Y es que, en esas estructuras, el déficit en la operatoria de la función del nombre
del padre evidencia ausencia de padre o falta de amonedamiento de dicha función
por parte de la madre. Son cuadros donde esa función fue a parar a la psicóloga, al
psicopedagogo, al gabinete de la escuela, donde el orden es cada vez más de
hierro; porque el orden institucional tiende a ser de hierro. La dificultad en poner
un “no” a un sujeto en acting se debe precisamente a que ya viene muy afectado
por el “no” de despotismos segregativos, un “no” que no anuda a los ideales, que
no articula el deseo a la ley. Entonces, tratándose de una clínica de intentos de
sujetar lo ilimitado, ¿cómo hacer valer la lógica del “no”? ¿Cuándo un límite anuda
el amor, cuándo arrasa al sujeto?
La función del “no” paterno es una operación que, más allá del padre en el Edipo y
el momento de constitución subjetiva, la podemos generalizar para pensar en qué
circunstancias alguien con actos concretos amoneda esa operación. ¿Cómo
amoneda el analista esa operación?
Frente a la angustia y el acting out, dar órdenes, interpretar, educar, es ineficaz.
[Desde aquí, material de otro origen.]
(** X2: on an object whose training outputs are bound, with one weight per
    training output, [_optFunc] returns, for [alpha] in [0,1], a value that
    is never negative and leaves the object unchanged; for [alpha] in (0,1)
    the value is zero exactly when every training output whose weight is not
    zero equals the candidate. *)
Theorem X2_optFunc_nonneg (ys : list Q) (w : list fnum) (q alpha : Q) (self : obj) :
  0 <= alpha <= 1 ->
  length w = length ys ->
  attrs self !! "_output_sample" = Some (VSeries ys) ->
  exists v,
    _optFunc q w alpha self = (Ok v, self) /\
    0 <= v /\
    (0 < alpha < 1 ->
     (v == 0 <-> forall y, In y (mask_select (map fne0 w) ys) -> y == q)).
Proof.
  intros Ha _ Hys. exists (optFunc_value ys q w alpha).
  split; [|split].
  - unfold _optFunc, get_series. rewrite !bind_run, (getattr_bound _ _ _ Hys).
    reflexivity.
  - unfold optFunc_value. apply Qsum_nonneg. apply List.Forall_forall.
    intros v Hv. apply in_map_iff in Hv as (y & <- & _).
    apply check_function_nonneg, Ha.
  - intros Ha'. unfold optFunc_value. rewrite Qsum_zero_iff.
    + rewrite List.Forall_forall. split.
      * intros H y Hy. apply (check_function_zero_iff y q alpha Ha').
        apply H. apply in_map_iff. exists y. split; [reflexivity | exact Hy].
      * intros H v Hv. apply in_map_iff in Hv as (y & <- & Hy).
        apply (check_function_zero_iff y q alpha Ha'). apply H. exact Hy.
    + apply List.Forall_forall. intros v Hv. apply in_map_iff in Hv as (y & <- & _).
      apply check_function_nonneg, Ha.
Qed.

Lemma X2_optFunc_nonneg_witness :
  exists v,
    _optFunc 2 [Fin (1 # 2); Fin 0; Fin (1 # 2)] (1 # 4) (with_outputs [2; 7; 2])
    = (Ok v, with_outputs [2; 7; 2]) /\
    0 <= v /\
    (0 < 1 # 4 < 1 ->
     (v == 0 <->
      forall y, In y (mask_select (map fne0 [Fin (1 # 2); Fin 0; Fin (1 # 2)]) [2; 7; 2])
                -> y == 2)).
Proof.
  apply (X2_optFunc_nonneg [2; 7; 2] [Fin (1 # 2); Fin 0; Fin (1 # 2)] 2 (1 # 4)
           (with_outputs [2; 7; 2])).
  - lra.
  - reflexivity.
  - reflexivity.
Defined.

(** The cumulated weight of the constraint is the weighted distribution
    function. *)
Lemma cumulated_weight_cdf (ys wq : list Q) (g : Q) :
  Qsum (mask_select (map (fun y => Qleb y g) ys) wq) == weighted_cdf ys wq g.
Proof.
  unfold weighted_cdf. revert wq.
  induction ys as [|y ys IH]; intros [|w wq]; simpl; try reflexivity.
  destruct (Qleb y g); simpl; rewrite IH; lra.
Qed.

Lemma weighted_cdf_bounds (ys wq : list Q) (g : Q) :
  length wq = length ys ->
  Forall (Qle 0) wq ->
  0 <= weighted_cdf ys wq g <= Qsum wq.
Proof.
  unfold weighted_cdf. intros Hlen Hw. revert ys Hlen.
  induction Hw as [|w wq Hw0 Hw IH]; intros [|y ys] Hlen; simpl in *;
    try discriminate; [lra|].
  specialize (IH ys ltac:(lia)). destruct (Qleb y g); simpl; lra.
Qed.

Lemma weighted_cdf_mono (ys wq : list Q) (g g' : Q) :
  Forall (Qle 0) wq -> g <= g' -> weighted_cdf ys wq g <= weighted_cdf ys wq g'.
Proof.
  intros Hw Hg. rewrite <- !cumulated_weight_cdf.
  apply cumulated_weight_mono; assumption.
Qed.

Lemma weighted_cdf_none (ys wq : list Q) (g : Q) :
  (forall y, In y ys -> g < y) -> weighted_cdf ys wq g == 0.
Proof.
  unfold weighted_cdf. revert wq.
  induction ys as [|y ys IH]; intros [|w wq] Hlt; simpl; try reflexivity.
  rewrite IH by (intros z Hz; apply Hlt; right; exact Hz).
  assert (Hy : Qleb y g = false) by (apply Qleb_false, Hlt; left; reflexivity).
  rewrite Hy. simpl. lra.
Qed.

(** X3: for finite non-negative weights, one per training output, the
    constraint [_ieqFunc] is the weighted distribution function at the
    candidate minus [alpha]; it does not decrease when the candidate grows,
    lies between [-alpha] and [sum w - alpha], is [-alpha] below every
    output and [sum w - alpha] from the largest output on. *)
Theorem X3_ieqFunc_is_cdf_minus_alpha
    (ys wq : list Q) (alpha yi yi' : Q) (self : obj) :
  length wq = length ys ->
  Forall (Qle 0) wq ->
  attrs self !! "_output_sample" = Some (VSeries ys) ->
  yi <= yi' ->
  exists g g',
    _ieqFunc yi (map Fin wq) alpha self = (Ok (Fin g), self) /\
    _ieqFunc yi' (map Fin wq) alpha self = (Ok (Fin g'), self) /\
    g == weighted_cdf ys wq yi - alpha /\
    g <= g' /\
    - alpha <= g /\ g' <= Qsum wq - alpha /\
    ((forall y, In y ys -> yi < y) -> g == - alpha) /\
    ((forall y, In y ys -> y <= yi') -> g' == Qsum wq - alpha).
Proof.
  intros Hlen Hw Hys Hle.
  assert (Hrun : forall z,
             _ieqFunc z (map Fin wq) alpha self
             = (Ok (Fin (Qsum (mask_select (map (fun y => Qleb y z) ys) wq) - alpha)),
                self)).
  { intros z. unfold _ieqFunc, get_series.
    rewrite !bind_run, (getattr_bound _ _ _ Hys). unfold ret.
    rewrite ieqFunc_value_Fin. reflexivity. }
  eexists. eexists. split; [apply Hrun|]. split; [apply Hrun|].
  rewrite !cumulated_weight_cdf.
  pose proof (weighted_cdf_bounds ys wq yi Hlen Hw).
  pose proof (weighted_cdf_bounds ys wq yi' Hlen Hw).
  pose proof (weighted_cdf_mono ys wq yi yi' Hw Hle).
  repeat split; try lra.
  - intros Hbelow. rewrite (weighted_cdf_none ys wq yi Hbelow). lra.
  - intros Habove. rewrite (weighted_cdf_total ys wq yi' Hlen Habove). lra.
Qed.

Lemma X3_ieqFunc_is_cdf_minus_alpha_witness :
  exists g g',
    _ieqFunc 0 (map Fin [1 # 4; 3 # 4]) (1 # 2) (with_outputs [1; 2])
    = (Ok (Fin g), with_outputs [1; 2]) /\
    _ieqFunc 2 (map Fin [1 # 4; 3 # 4]) (1 # 2) (with_outputs [1; 2])
    = (Ok (Fin g'), with_outputs [1; 2]) /\
    g == weighted_cdf [1; 2] [1 # 4; 3 # 4] 0 - (1 # 2) /\
    g <= g' /\
    - (1 # 2) <= g /\ g' <= Qsum [1 # 4; 3 # 4] - (1 # 2) /\
    ((forall y, In y [1; 2] -> 0 < y) -> g == - (1 # 2)) /\
    ((forall y, In y [1; 2] -> y <= 2) -> g' == Qsum [1 # 4; 3 # 4] - (1 # 2)).
Proof.
  apply (X3_ieqFunc_is_cdf_minus_alpha [1; 2] [1 # 4; 3 # 4] (1 # 2) 0 2
           (with_outputs [1; 2])).
  - reflexivity.
  - repeat constructor; discriminate.
  - reflexivity.
  - discriminate.
Defined.
(** ** [_check_input] *)

(** X4: for a forest whose recorded dimension [d0] is not 1, [_check_input]
    never modifies the array or the object.  An array with [d0] columns is
    taken as it is, with one query point per row; any other array whose
    first axis has length [d0] is taken as a single query point; every other
    array is refused with a [ValueError]. *)
Theorem X4_check_input_multi_feature (X : ndarray) (n d0 : nat) (self : obj) :
  attrs self !! "_input_dim" = Some (VInt d0) ->
  shape0 X = Ok n ->
  d0 <> 1%nat ->
  snd (_check_input X self) = self /\
  (shape1 X = Ok d0 -> fst (_check_input X self) = Ok (X, n)) /\
  (shape1 X <> Ok d0 -> n = d0 -> fst (_check_input X self) = Ok (X, 1%nat)) /\
  (shape1 X <> Ok d0 -> n <> d0 ->
   raises_class (fst (_check_input X self)) "ValueError").
Proof.
  intros Hd Hn Hd0. split; [apply pure_check_input|].
  unfold _check_input, get_int.
  rewrite !bind_run, Hn. simpl.
  rewrite !bind_run, (getattr_bound _ _ _ Hd). simpl.
  rewrite bind_run. unfold check_input_vector.
  assert (E1 : Nat.eqb 1 d0 = false) by (apply Nat.eqb_neq; lia).
  rewrite E1. simpl.
  destruct (shape1 X) as [c|e] eqn:Hc.
  - destruct (Nat.eqb c d0) eqn:Ec; simpl.
    + apply Nat.eqb_eq in Ec. subst c.
      assert (E2 : Nat.eqb d0 1 = false) by (apply Nat.eqb_neq; lia).
      rewrite E2, andb_false_r.
      repeat split; intros; try reflexivity; congruence.
    + apply Nat.eqb_neq in Ec.
      destruct (Nat.eqb n d0) eqn:En; simpl.
      * apply Nat.eqb_eq in En.
        repeat split; intros; try reflexivity; congruence.
      * apply Nat.eqb_neq in En.
        repeat split; intros; try reflexivity; congruence.
  - destruct (Nat.eqb n d0) eqn:En; simpl.
    + apply Nat.eqb_eq in En.
      repeat split; intros; try reflexivity; congruence.
    + apply Nat.eqb_neq in En.
      repeat split; intros; try reflexivity; congruence.
Qed.

Lemma X4_check_input_multi_feature_witness :
  snd (_check_input (Arr1 [1; 2]) (with_input_dim 2))
  = with_input_dim 2 /\
  (shape1 (Arr1 [1; 2]) = Ok 2%nat ->
   fst (_check_input (Arr1 [1; 2])
          (with_input_dim 2))
   = Ok (Arr1 [1; 2], 2%nat)) /\
  (shape1 (Arr1 [1; 2]) <> Ok 2%nat -> 2%nat = 2%nat ->
   fst (_check_input (Arr1 [1; 2])
          (with_input_dim 2))
   = Ok (Arr1 [1; 2], 1%nat)) /\
  (shape1 (Arr1 [1; 2]) <> Ok 2%nat -> 2%nat <> 2%nat ->
   raises_class
     (fst (_check_input (Arr1 [1; 2])
             (with_input_dim 2)))
     "ValueError").
Proof.
  apply (X4_check_input_multi_feature (Arr1 [1; 2]) 2 2
           (with_input_dim 2)).
  - reflexivity.
  - reflexivity.
  - discriminate.
Defined.
Fixpoint dropWhile (p : jschar -> bool) (s : jsstring) : jsstring :=
  match s with
  | [] => []
  | c :: s' => if p c then dropWhile p s' else s
  end.

Definition trimStart (s : jsstring) : jsstring := dropWhile isJSWhitespace s.
Definition trimEnd (s : jsstring) : jsstring := rev (dropWhile isJSWhitespace (rev s)).
Definition js_trim (s : jsstring) : jsstring := trimEnd (trimStart s).

(** [s.slice(a, b)] for non-negative indices. *)
Definition js_slice (s : jsstring) (a b : nat) : jsstring :=
  firstn (b - a) (skipn a s).

Fixpoint startsWith (p s : jsstring) : bool :=
  match p, s with
  | [], _ => true
  | x :: p', y :: s' => N.eqb x y && startsWith p' s'
  | _ :: _, [] => false
  end.

Fixpoint js_includes (s p : jsstring) : bool :=
  startsWith p s || match s with [] => false | _ :: s' => js_includes s' p end.

(** [s.split(sep)] for a one-character separator. *)
Fixpoint splitOn (sep : jschar) (s : jsstring) : list jsstring :=
  match s with
  | [] => [[]]
  | c :: s' =>
      if N.eqb c sep then [] :: splitOn sep s'
      else match splitOn sep s' with
           | [] => [[c]]
           | w :: ws => (c :: w) :: ws
           end
  end.

(** [arr.join(sep)] on an array of strings. *)
Fixpoint joinStrings (sep : jsstring) (l : list jsstring) : jsstring :=
  match l with
  | [] => []
  | [x] => x
  | x :: l' => x ++ sep ++ joinStrings sep l'
  end.

Definition asciiLower (c : jschar) : jschar :=
  if in_range 65 90 c then (c + 32)%N else c.

(** ** Exceptions

    The plugin throws [Error("unknown node type: ...")]; the built-ins it
    calls throw [TypeError] (property access on [undefined]) and
    [InvalidCharacterError] (from [btoa] and [atob]); the external
    formatters may throw as well. *)

Inductive error : Type :=
| UnknownNodeType (type : jsstring)
| TypeError
| InvalidCharacterError
| FormatterError.

Inductive result (A : Type) : Type :=
| Ok (a : A)
| Throw (e : error).
Arguments Ok {A} a.
Arguments Throw {A} e.
(** X12: sampling and evaluation agree on the pdf.  When more than one
    closure is present, a closure is picked, its sample has a nonzero pdf,
    and the closure evaluates in the sampled direction to the pdf it was
    sampled with, the pdf returned by [shader_bsdf_sample] is the pdf that
    [_shader_bsdf_multi_eval] computes for that direction when no closure is
    skipped, which is the pdf [shader_bsdf_eval] weights light samples
    with. *)
Theorem shader_bsdf_sample_pdf_matches_eval
    `{KT : kernel_types} `{CO : closure_ops}
    (use_light_pass : Z) (sd : ShaderData) (randu randv : Q)
    (bsdf_eval0 result_eval : BsdfEval) (omega_in0 : float3)
    (domega_in0 : differential3) (sc : ShaderClosure) :
  (1 < num_closure sd)%nat ->
  closure sd !! sampled_index sd = Some sc ->
  let s := bsdf_sample sd sc randu randv omega_in0 domega_in0 in
  (~ bs_pdf s == 0)%Q ->
  ((bsdf_eval sd sc (bs_omega_in s)).2 == bs_pdf s)%Q ->
  exists out,
    shader_bsdf_sample use_light_pass sd randu randv bsdf_eval0 omega_in0
      domega_in0 = Some out
    /\ out_omega_in out = bs_omega_in s
    /\ (out_pdf out
        == (_shader_bsdf_multi_eval sd (bs_omega_in s) (-1) result_eval 0 0).2)%Q.
Proof.
  intros Hn Hsc s Hnz Hcons.
  pose proof (lookup_lt_Some _ _ _ Hsc) as Hlt.
  assert (Hbsdf : CLOSURE_IS_BSDF (type sc) = true).
  { revert Hsc. unfold sampled_index.
    apply Nat.ltb_lt in Hn. rewrite Hn.
    intros Hsc. eapply pick_closure_is_bsdf. rewrite Nat.sub_0_r. exact Hsc. }
  unfold shader_bsdf_sample.
  replace (sampled_index sd =? num_closure sd)%nat with false
    by (symmetry; apply Nat.eqb_neq; unfold num_closure; lia).
  rewrite andb_false_r, Hsc. fold s.
  assert (Hnzb : float_nonzero (bs_pdf s) = true).
  { unfold float_nonzero. destruct (Qeq_bool (bs_pdf s) 0) eqn:He; [|reflexivity].
    apply Qeq_bool_iff in He. contradiction. }
  rewrite Hnzb. apply Nat.ltb_lt in Hn. rewrite Hn.
  unfold _shader_bsdf_multi_eval.
  pose proof (take_drop_middle _ _ _ Hsc) as Hsplit.
  assert (Hlen : length (take (sampled_index sd) (closure sd)) = sampled_index sd).
  { rewrite length_take. lia. }
  set (pre := take (sampled_index sd) (closure sd)) in *.
  set (post := drop (S (sampled_index sd)) (closure sd)) in *.
  set (e1 := bsdf_eval_init (type sc) (float3_mul (bs_eval s) (weight sc))
               use_light_pass).
  destruct (multi_eval_loop_skip sd (bs_omega_in s) pre sc post
              (e1, (bs_pdf s * sample_weight sc)%Q, sample_weight sc))
    as [Hsp Hssw].
  rewrite Hlen, Hsplit in Hsp, Hssw.
  destruct (multi_eval_loop_others sd (bs_omega_in s) (-1) (closure sd) 0
              (result_eval, 0%Q, 0%Q) ltac:(lia)) as [Hsp' Hssw'].
  destruct (multi_eval_loop sd (bs_omega_in s) (Z.of_nat (sampled_index sd))
              (closure sd) 0
              (e1, (bs_pdf s * sample_weight sc)%Q, sample_weight sc))
    as [[e2 sp] ssw].
  destruct (multi_eval_loop sd (bs_omega_in s) (-1) (closure sd) 0
              (result_eval, 0%Q, 0%Q)) as [[e3 sp'] ssw'].
  cbn [fst snd] in Hsp, Hssw, Hsp', Hssw'.
  assert (Esp : (sp == sp')%Q).
  { rewrite Hsp, Hsp'. rewrite <- Hsplit.
    rewrite !bsdf_pdf_weight_app, bsdf_pdf_weight_cons, Hbsdf, Hcons. ring. }
  assert (Essw : (ssw == ssw')%Q).
  { rewrite Hssw, Hssw'. rewrite <- Hsplit.
    rewrite !bsdf_weight_app, bsdf_weight_cons, Hbsdf. ring. }
  eexists. split; [reflexivity|]. cbn [out_omega_in out_pdf snd].
  split; [reflexivity|].
  rewrite (Qle_bool_compat _ _ Essw).
  destruct (Qle_bool ssw' 0); cbn [negb]; [reflexivity|].
  rewrite Esp, Essw. reflexivity.
Qed.

(** The statement of X12 at the two lobes of density 1 and 1/2, whose
    sampled and evaluated pdfs coincide. *)
Lemma shader_bsdf_sample_pdf_matches_eval_witness :
  exists out,
    shader_bsdf_sample (KT := sample_kernel_types) (CO := constant_density_ops)
      0 (shader_data_of [lobe 2 1 1 1; lobe 2 1 1 (1 # 2)] 0) (1 # 4) (3 # 4)
      (make_float3 0 0 0) (make_float3 0 1 0) zero_differential = Some out
    /\ (out_pdf out
        == (_shader_bsdf_multi_eval (KT := sample_kernel_types)
              (CO := constant_density_ops)
              (shader_data_of [lobe 2 1 1 1; lobe 2 1 1 (1 # 2)] 0)
              (make_float3 0 0 1) (-1) (make_float3 0 0 0) 0 0).2)%Q.
Proof.
  destruct (shader_bsdf_sample_pdf_matches_eval (KT := sample_kernel_types)
              (CO := constant_density_ops) 0
              (shader_data_of [lobe 2 1 1 1; lobe 2 1 1 (1 # 2)] 0)
              (1 # 4) (3 # 4) (make_float3 0 0 0) (make_float3 0 0 0)
              (make_float3 0 1 0) zero_differential (lobe 2 1 1 1))
    as (out & Hout & _ & Hpdf).
  - unfold num_closure; simpl. lia.
  - reflexivity.
  - intros H. vm_compute in H. discriminate.
  - reflexivity.
  - exists out. split; [exact Hout|exact Hpdf].
Defined.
Desde el seminario 10, La angustia, Lacan señala como dirección posible en la cura
el apostar al “alojamiento en el Otro”. Que advenga en el paciente la certeza de
tener un lugar en el deseo del Otro es el único recurso para que ceda el acting o la
angustia.
La presentación del paciente como grito mudo de angustia, que empuja al acting
out, pone a prueba el deseo del analista. También la agresividad, la violencia en
acting o el amor desencadenado del erotómano, ponen a prueba al analista frente a
lo ilimitado de la pulsión sin medida, sin dirección. Una clínica de intentos de
sujetar lo ilimitado, pone a prueba la función deseo del analista.
Para que el límite con el que opera el análisis anude la angustia, el paciente tiene
que tener señales de que es alojado en el deseo del analista.
De la inautenticidad del deseo del analista al operar con las normas se sospecha, si
la norma es aplicada sin anudamiento al amor; no se trata del amor imaginario,
sino pensado desde la función deseo del analista como un alojamiento al sujeto.
Entonces, el malestar de lo instituido puede pensarse como síntoma del discurso
burocrático de las instituciones, cuando rigen normas corporativas sin anudamiento
a un ejercicio posible del amor. Ahí el rechazo y el malestar son la única
manifestación subjetiva que posibilita el discurso universitario.
En el seminario 18 Lacan formula que el producto, en el matema del discurso
analítico, es la ley del nombre del padre, el S1. Es decir, algo de esa ley tiene que
producirse en el análisis; un “no” que el sujeto conquiste en sí mismo, del cual se
sirva para limitar lo ilimitado; esto es, que el sujeto encuentre su singular manera
de aplicar la función del nombre del padre.
Es el “no” de la ley del nombre del padre, ley con la que opera y a la que apela el
analista en el discurso analítico, en oposición al “no” despótico y cerrado de las
leyes corporativas del discurso universitario.
Para concluir, diré que, como analistas en la institución pública, nunca está de más
preguntarnos desde qué discurso nos alojamos en el hospital, porque los
deslizamientos discursivos son inevitables y permanentes en todos nosotros. Sólo
la pregunta ética nos permite sostener en la institución pública el deseo del
analista; un deseo que es, como el amor, imposible pero ejercitable.